[Stored data entries]
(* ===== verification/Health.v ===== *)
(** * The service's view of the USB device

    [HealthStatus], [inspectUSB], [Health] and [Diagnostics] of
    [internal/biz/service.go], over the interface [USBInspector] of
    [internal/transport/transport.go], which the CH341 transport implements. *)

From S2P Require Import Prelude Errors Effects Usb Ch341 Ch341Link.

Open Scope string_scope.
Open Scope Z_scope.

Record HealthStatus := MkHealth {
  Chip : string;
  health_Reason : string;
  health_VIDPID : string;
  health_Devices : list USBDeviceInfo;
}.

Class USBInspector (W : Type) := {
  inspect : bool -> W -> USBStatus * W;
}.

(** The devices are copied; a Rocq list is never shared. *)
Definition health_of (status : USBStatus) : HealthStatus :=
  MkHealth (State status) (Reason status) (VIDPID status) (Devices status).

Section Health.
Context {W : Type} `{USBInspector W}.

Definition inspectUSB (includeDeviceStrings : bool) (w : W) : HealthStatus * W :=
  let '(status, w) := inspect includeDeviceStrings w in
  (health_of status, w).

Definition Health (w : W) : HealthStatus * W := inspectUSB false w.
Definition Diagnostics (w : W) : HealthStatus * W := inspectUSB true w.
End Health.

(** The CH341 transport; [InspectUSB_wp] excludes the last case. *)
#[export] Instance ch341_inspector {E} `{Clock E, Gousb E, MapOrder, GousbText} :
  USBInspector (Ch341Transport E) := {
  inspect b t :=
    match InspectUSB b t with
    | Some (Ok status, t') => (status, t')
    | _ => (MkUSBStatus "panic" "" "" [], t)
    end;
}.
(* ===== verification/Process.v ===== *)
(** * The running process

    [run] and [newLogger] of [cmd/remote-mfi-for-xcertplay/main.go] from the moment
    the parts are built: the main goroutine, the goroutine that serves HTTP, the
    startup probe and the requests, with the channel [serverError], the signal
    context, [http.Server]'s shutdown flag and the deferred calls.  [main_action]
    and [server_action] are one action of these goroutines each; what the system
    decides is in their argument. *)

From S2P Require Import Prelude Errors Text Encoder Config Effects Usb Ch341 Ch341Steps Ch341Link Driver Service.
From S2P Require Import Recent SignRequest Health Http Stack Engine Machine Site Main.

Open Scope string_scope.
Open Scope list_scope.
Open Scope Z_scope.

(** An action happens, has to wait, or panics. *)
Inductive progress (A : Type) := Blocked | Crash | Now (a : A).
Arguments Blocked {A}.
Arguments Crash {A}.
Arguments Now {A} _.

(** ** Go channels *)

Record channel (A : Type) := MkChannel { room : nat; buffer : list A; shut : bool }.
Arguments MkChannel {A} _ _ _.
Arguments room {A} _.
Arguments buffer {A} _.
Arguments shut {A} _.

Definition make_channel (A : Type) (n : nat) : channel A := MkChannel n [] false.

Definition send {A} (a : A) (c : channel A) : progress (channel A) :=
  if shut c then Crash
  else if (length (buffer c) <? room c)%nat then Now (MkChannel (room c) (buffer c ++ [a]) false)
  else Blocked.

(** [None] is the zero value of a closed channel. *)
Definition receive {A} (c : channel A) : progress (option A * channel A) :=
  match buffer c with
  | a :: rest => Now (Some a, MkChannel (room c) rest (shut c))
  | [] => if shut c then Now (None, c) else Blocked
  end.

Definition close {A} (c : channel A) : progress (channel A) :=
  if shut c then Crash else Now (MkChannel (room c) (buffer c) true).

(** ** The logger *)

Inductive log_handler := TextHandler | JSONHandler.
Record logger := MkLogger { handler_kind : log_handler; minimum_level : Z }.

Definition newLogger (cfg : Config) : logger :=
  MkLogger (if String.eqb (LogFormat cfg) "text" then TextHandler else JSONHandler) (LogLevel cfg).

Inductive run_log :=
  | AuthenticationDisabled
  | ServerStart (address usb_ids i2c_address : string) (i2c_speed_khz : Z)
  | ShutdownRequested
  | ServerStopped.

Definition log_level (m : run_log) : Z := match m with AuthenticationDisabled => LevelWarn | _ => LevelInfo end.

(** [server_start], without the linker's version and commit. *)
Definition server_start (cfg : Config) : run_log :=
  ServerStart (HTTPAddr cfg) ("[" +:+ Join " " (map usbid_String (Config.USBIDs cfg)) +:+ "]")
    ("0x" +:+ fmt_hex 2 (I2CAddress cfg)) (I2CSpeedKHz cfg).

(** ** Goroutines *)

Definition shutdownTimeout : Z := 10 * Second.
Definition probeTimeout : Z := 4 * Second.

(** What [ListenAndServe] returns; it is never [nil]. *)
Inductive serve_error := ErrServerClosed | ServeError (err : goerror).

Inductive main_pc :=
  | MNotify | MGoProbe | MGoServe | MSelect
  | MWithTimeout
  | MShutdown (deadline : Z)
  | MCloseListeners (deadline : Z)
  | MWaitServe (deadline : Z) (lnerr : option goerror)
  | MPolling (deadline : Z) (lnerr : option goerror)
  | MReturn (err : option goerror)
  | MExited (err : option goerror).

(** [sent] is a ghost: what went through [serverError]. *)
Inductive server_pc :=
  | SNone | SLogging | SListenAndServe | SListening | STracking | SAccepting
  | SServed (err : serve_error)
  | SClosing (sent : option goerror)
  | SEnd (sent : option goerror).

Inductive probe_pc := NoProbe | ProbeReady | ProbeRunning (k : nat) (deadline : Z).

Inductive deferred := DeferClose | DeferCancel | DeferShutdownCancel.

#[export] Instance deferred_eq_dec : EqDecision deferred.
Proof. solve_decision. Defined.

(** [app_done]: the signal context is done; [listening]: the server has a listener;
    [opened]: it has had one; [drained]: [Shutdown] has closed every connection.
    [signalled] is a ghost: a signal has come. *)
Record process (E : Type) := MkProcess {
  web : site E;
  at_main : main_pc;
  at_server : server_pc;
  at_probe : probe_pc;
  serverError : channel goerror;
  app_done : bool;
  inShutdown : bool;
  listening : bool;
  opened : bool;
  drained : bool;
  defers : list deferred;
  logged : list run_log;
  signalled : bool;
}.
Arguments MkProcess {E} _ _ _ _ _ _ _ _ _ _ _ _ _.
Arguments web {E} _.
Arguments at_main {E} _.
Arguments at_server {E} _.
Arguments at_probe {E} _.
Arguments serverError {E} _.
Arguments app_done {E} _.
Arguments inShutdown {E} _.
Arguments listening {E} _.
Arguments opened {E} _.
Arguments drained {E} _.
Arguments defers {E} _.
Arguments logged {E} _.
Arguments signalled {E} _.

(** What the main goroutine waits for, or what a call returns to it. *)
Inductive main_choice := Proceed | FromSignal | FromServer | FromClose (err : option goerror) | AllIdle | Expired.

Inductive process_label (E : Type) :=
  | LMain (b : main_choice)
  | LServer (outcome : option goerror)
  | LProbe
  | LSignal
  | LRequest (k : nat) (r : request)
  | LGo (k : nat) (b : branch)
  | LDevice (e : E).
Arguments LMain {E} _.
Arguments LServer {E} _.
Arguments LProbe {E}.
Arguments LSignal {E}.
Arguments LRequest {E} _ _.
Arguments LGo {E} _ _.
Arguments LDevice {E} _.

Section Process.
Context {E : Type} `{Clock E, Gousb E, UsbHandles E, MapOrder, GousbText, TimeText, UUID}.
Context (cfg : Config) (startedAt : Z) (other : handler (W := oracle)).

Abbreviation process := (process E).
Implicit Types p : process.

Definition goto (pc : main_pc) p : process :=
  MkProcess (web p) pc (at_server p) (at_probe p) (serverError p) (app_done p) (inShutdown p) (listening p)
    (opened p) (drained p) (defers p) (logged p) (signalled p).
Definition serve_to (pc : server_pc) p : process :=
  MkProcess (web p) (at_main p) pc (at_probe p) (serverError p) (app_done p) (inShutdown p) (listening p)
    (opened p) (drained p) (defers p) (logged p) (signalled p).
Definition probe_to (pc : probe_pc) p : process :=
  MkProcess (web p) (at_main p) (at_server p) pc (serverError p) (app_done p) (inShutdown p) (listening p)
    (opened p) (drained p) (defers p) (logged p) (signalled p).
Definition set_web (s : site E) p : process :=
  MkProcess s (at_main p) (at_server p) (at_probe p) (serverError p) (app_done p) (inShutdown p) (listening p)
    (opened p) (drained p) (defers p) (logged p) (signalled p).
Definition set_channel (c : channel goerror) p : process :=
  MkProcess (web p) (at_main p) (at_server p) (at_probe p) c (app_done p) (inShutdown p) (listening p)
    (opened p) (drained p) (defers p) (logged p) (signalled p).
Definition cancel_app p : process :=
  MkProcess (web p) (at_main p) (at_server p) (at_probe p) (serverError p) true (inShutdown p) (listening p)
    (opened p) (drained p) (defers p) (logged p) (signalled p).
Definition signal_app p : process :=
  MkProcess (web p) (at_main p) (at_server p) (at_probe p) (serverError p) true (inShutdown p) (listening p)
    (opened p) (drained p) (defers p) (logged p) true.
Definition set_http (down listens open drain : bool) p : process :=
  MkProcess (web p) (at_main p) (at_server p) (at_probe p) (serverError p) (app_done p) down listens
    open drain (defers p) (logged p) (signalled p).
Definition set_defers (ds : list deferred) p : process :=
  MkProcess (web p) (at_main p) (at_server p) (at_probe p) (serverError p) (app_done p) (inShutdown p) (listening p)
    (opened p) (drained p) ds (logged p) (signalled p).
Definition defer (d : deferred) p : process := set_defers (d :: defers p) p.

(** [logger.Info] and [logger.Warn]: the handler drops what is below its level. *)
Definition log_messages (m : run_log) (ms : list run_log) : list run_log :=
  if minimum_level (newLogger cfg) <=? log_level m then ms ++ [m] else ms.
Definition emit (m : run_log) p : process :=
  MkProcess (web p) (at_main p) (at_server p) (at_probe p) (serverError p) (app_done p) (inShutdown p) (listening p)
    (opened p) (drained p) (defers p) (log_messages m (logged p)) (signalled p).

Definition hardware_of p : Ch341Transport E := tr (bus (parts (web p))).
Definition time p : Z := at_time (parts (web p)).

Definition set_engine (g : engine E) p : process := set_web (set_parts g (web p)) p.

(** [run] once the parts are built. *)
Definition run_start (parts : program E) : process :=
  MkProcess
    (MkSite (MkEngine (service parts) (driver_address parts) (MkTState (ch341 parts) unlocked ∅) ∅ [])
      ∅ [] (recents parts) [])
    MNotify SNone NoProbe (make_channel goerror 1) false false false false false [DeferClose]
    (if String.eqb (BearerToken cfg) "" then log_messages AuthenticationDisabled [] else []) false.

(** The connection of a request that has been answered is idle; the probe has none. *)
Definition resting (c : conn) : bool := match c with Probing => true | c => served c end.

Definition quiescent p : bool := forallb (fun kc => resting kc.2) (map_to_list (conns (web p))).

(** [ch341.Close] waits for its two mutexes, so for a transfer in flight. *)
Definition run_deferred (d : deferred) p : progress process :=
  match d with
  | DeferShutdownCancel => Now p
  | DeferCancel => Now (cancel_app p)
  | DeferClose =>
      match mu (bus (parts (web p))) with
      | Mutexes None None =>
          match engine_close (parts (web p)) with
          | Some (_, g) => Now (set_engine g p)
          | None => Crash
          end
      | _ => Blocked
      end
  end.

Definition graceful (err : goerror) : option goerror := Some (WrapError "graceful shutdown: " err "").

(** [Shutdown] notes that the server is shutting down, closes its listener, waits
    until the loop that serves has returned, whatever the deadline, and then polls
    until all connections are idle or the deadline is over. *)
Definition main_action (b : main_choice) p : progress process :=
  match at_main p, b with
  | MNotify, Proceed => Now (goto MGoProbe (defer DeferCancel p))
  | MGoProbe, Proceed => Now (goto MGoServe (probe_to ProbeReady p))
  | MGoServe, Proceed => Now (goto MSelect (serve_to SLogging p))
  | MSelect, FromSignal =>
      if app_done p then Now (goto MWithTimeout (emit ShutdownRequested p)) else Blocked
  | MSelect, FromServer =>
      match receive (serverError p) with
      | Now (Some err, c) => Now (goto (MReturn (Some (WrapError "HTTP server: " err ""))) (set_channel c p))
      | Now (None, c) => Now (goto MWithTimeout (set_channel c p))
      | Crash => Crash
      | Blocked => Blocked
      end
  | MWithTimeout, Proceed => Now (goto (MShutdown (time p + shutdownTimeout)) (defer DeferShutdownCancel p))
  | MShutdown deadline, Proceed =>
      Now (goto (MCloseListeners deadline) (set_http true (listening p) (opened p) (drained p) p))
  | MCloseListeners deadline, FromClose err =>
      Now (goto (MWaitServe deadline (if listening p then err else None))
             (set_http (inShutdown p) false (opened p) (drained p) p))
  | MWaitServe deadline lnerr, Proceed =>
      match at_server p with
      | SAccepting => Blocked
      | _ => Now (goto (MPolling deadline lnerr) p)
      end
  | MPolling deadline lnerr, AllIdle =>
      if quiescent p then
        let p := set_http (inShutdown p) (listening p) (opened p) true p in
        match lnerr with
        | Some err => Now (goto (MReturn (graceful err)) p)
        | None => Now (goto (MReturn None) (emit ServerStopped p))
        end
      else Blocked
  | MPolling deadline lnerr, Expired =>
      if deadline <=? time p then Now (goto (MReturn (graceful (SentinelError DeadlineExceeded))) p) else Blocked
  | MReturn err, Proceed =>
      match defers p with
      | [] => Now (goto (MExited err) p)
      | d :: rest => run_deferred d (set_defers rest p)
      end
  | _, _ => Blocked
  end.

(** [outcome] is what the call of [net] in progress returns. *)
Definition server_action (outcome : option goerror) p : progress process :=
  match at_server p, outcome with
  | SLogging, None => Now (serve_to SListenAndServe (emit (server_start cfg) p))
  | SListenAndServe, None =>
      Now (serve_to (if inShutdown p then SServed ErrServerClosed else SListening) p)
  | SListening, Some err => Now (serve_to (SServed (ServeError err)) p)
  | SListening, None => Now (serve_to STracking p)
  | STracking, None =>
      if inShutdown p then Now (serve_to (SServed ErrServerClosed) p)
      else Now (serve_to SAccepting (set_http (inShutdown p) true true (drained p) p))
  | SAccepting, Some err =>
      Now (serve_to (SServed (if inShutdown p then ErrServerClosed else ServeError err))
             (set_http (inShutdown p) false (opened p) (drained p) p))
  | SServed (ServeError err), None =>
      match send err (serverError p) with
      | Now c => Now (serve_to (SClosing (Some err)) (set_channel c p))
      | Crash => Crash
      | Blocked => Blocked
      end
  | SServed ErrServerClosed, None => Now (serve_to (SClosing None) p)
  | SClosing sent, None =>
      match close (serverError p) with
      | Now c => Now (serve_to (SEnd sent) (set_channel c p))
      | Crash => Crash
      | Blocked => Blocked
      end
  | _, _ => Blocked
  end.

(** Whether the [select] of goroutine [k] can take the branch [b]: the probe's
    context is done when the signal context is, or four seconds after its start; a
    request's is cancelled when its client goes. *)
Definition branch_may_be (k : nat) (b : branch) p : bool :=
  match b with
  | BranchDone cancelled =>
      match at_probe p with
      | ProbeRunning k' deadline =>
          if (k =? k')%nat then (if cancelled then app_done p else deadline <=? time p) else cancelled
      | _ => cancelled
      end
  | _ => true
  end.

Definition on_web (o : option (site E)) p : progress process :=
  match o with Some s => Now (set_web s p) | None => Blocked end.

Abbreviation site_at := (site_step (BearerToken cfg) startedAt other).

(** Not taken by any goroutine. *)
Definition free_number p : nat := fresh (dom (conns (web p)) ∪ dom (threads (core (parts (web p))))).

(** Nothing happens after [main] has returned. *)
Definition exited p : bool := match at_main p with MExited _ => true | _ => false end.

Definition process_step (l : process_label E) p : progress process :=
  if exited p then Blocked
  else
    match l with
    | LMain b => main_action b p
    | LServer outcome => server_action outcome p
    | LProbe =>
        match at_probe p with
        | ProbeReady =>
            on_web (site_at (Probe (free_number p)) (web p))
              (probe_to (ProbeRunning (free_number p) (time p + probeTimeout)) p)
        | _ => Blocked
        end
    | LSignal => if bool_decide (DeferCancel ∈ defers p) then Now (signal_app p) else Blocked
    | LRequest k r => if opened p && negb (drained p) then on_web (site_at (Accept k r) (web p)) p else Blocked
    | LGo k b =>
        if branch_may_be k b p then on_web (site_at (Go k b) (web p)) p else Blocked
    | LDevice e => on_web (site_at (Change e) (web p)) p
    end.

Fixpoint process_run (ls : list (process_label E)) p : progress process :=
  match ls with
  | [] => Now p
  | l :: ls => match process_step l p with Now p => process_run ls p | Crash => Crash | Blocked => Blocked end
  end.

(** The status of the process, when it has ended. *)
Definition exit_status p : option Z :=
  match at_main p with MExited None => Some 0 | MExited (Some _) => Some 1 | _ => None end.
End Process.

**WORK TO BE COMPLETED:**
Only the number is needed here: how many lines in the data contain "AllIdle"?

**RESPONSE AREA:**
2